__Work item__. Restrict the output to the lines below starting at the one that contains "- eexists. split;" and ending at the one that contains "destruct (wf_config _", and restate them word for word, both ends included.

▬▬▬▬▬▬▬▬▬▬

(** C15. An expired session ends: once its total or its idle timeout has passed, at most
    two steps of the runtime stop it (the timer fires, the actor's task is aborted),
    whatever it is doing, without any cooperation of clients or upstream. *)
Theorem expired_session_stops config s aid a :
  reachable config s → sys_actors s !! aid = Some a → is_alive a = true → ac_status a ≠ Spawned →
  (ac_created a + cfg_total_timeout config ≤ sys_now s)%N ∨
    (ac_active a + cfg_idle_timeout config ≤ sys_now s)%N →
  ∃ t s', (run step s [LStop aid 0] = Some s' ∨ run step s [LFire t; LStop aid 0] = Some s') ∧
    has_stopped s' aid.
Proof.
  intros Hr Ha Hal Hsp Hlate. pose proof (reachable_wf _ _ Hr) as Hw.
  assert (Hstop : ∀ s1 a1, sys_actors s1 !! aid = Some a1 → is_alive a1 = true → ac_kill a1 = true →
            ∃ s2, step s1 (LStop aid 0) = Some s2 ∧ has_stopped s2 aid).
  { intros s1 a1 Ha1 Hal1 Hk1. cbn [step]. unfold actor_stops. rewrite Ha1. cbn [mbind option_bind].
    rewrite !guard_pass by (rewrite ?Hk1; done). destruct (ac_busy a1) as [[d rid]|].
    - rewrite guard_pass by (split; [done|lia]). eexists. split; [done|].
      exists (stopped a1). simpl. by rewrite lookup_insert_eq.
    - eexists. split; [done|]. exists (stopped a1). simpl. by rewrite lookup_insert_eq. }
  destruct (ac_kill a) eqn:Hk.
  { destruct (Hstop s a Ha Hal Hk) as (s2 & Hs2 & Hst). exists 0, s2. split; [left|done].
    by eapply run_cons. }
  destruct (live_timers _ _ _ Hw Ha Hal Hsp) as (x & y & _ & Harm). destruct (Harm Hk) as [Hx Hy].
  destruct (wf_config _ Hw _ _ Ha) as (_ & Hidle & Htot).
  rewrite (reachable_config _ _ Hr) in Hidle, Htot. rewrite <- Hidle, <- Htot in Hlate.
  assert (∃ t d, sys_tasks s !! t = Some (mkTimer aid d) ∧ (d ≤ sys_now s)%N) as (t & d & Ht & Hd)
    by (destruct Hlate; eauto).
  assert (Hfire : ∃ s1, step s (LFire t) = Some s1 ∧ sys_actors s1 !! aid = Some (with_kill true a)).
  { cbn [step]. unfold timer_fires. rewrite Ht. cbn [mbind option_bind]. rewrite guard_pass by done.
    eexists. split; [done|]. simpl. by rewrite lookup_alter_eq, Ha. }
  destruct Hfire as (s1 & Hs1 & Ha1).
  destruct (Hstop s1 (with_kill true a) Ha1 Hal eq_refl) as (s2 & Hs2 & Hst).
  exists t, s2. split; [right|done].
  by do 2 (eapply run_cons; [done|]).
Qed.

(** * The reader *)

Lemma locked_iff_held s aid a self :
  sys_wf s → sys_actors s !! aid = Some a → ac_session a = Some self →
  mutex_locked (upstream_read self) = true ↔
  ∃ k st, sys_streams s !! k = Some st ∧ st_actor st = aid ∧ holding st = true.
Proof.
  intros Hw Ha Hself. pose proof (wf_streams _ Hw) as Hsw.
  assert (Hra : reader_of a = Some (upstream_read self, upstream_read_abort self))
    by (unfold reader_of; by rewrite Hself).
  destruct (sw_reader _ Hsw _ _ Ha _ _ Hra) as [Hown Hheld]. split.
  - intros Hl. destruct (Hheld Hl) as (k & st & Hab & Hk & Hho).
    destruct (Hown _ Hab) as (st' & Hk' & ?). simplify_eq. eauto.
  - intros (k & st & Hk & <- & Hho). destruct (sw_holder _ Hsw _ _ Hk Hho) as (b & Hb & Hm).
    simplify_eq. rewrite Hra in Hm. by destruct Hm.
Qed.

▬▬▬▬▬▬▬▬▬▬

__Solution below__.
    - eexists. split; [done|]. exists (stopped a1). simpl. by rewrite lookup_insert_eq. }
  destruct (ac_kill a) eqn:Hk.
  { destruct (Hstop s a Ha Hal Hk) as (s2 & Hs2 & Hst). exists 0, s2. split; [left|done].
    by eapply run_cons. }
  destruct (live_timers _ _ _ Hw Ha Hal Hsp) as (x & y & _ & Harm). destruct (Harm Hk) as [Hx Hy].
  destruct (wf_config _ Hw _ _ Ha) as (_ & Hidle & Htot).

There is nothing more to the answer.